Even though I don't use SolrCloud myself for my primary indexes, if I
were setting up a brand new install of Solr for someone else to manage
after I'm finished with it, I would use SolrCloud.  SolrCloud has no
master, no single point of failure.  Handling multiple shards and
multiple replicas is mostly automatic.  If the clients use SolrJ,
there's no need for a load balancer.

I've never used elasticsearch, but I've looked a little bit at its
configuration.  There are aspects of it that are much easier than Solr.

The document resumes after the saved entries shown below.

Lemma qwp_ret {A} (a : A) (Q : result E A -> D -> Prop) db : Q (Ok a) db -> qwp (mret a) Q db.
Proof. by intros H w <- ? ?. Qed.
Lemma qwp_raise {A} e (Q : result E A -> D -> Prop) db : Q (Err e) db -> qwp (raise e) Q db.
Proof. by intros H w <- ? ?. Qed.
Lemma qwp_lift {A} (r : result E A) Q db : Q r db -> qwp (lift r) Q db.
Proof. by intros H w <- ? ?. Qed.
Lemma qwp_mono {A} (m : M D E A) (Q R : result E A -> D -> Prop) db :
  qwp m Q db -> (forall r db', Q r db' -> R r db') -> qwp m R db.
Proof. intros H HQ w H1 H2 H3. destruct (H w H1 H2 H3). auto. Qed.
Lemma qwp_bind {A B} (m : M D E A) (k : A -> M D E B) Q db :
  qwp m (fun r db' => match r with Ok a => qwp (k a) Q db' | Err e => Q (Err e) db' end) db ->
  qwp (m ≫= k) Q db.
Proof.
  intros H w H1 H2 H3. destruct (H w H1 H2 H3) as (Hm & Ht & Hc). unfold mbind, M_bind.
  destruct (m w) as [[a|e] w']; simpl in *; [by apply Hm|done].
Qed.
Lemma qwp_try {A} (m : M D E A) (Q : result E (result E A) -> D -> Prop) db :
  qwp m (fun r db' => Q (Ok r) db') db -> qwp (try m) Q db.
Proof.
  intros H w H1 H2 H3. specialize (H w H1 H2 H3). unfold try. by destruct (m w).
Qed.
Lemma qwp_guard bad e (Q : result E unit -> D -> Prop) db :
  (bad = true -> Q (Err e) db) -> (bad = false -> Q (Ok tt) db) -> qwp (guard_m bad e) Q db.
Proof. intros H1 H2. destruct bad; [apply qwp_raise|apply qwp_ret]; auto. Qed.

Lemma qwp_exec {A} mk (f : stmt D A) (Q : result E A -> D -> Prop) db :
  (forall lk now, match f lk now db with
                  | (Ok a, d) => Q (Ok a) d /\ Q (Err (mk DbFault)) d
                  | (Err e, d) => Q (Err (mk e)) d /\ Q (Err (mk DbFault)) d
                  end) ->
  Q (Err (mk DbFault)) db -> qwp (exec mk f) Q db.
Proof.
  intros Hf He w <- Ht Hc. unfold exec, try_exec, mbind, M_bind, mret, M_ret, raise.
  destruct (next_event w) as [ev w1] eqn:Hn.
  destruct (calm_next _ _ _ Hn Ht Hc) as (H1 & H2 & H3).
  assert (cur w1 = w_db w) as -> by (unfold cur; by rewrite H2, H1).
  assert (forall d, set_cur d w1 = World d None (w_now w1) (w_env w1)) as Hs
    by (intros; unfold set_cur; by rewrite H2).
  specialize (Hf (ev_locked ev) (w_now w1)). destruct (f _ _ _) as [[a|e] d];
    destruct (ev_fault ev); simpl; rewrite ?Hs; simpl; rewrite ?H1; tauto.
Qed.
Lemma qwp_try_exec {A} (f : stmt D A) (Q : result E (result dberr A) -> D -> Prop) db :
  (forall lk now, let '(r, d) := f lk now db in Q (Ok r) d /\ Q (Ok (Err DbFault)) d) ->
  Q (Ok (Err DbFault)) db -> qwp (try_exec f) Q db.
Proof.
  intros Hf He w <- Ht Hc. unfold try_exec. destruct (next_event w) as [ev w1] eqn:Hn.
  destruct (calm_next _ _ _ Hn Ht Hc) as (H1 & H2 & H3).
  assert (cur w1 = w_db w) as -> by (unfold cur; by rewrite H2, H1).
  assert (forall d, set_cur d w1 = World d None (w_now w1) (w_env w1)) as Hs
    by (intros; unfold set_cur; by rewrite H2).
  specialize (Hf (ev_locked ev) (w_now w1)). destruct (f _ _ _) as [r d].
  destruct (ev_fault ev); simpl; rewrite ?Hs; simpl; rewrite ?H1; tauto.
Qed.
Lemma qwp_rand e (Q : result E (list Z) -> D -> Prop) db :
  (forall bs, Q (Ok bs) db) -> Q (Err e) db -> qwp (rand_read e) Q db.
Proof.
  intros Hk He w <- Ht Hc. unfold rand_read. destruct (next_event w) as [ev w1] eqn:Hn.
  destruct (calm_next _ _ _ Hn Ht Hc) as (H1 & H2 & H3). destruct (ev_fault ev); simpl; rewrite H1; auto.
Qed.
Lemma qwp_app_now (Q : result E Z -> D -> Prop) db : (forall now, Q (Ok now) db) -> qwp app_now Q db.
Proof.
  intros HQ w <- Ht Hc. unfold app_now. destruct (next_event w) as [ev w1] eqn:Hn.
  destruct (calm_next _ _ _ Hn Ht Hc) as (H1 & H2 & H3). simpl. rewrite H1. auto.
Qed.
Lemma qwp_read {A} mk (f : Z -> D -> A) (Q : result E A -> D -> Prop) db :
  (forall now, Q (Ok (f now db)) db) -> Q (Err (mk DbFault)) db -> qwp (exec mk (read f)) Q db.
Proof. intros H1 H2. apply qwp_exec; simpl; auto. Qed.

 Solr does not hide very much of the lower-level complexity from the
administrator.  This makes the learning curve for Solr a lot steeper
than the learning curve for ES, but once that is tackled, the Solr
administrator understands the inner workings a lot better than the ES
administrator.

I've seen claims that ES is much faster than Solr ... but if the
benchmarks supporting those claims are using the out-of-the-box
configurations, then it is an unfair comparison -- Solr's out of the box
configuration has much more capability turned on and is going to run
slower as a result.  I have not seen any numbers where Solr and ES are
set up with configurations that are as identical as possible.  I have to
wonder if this is because the performance would be similar.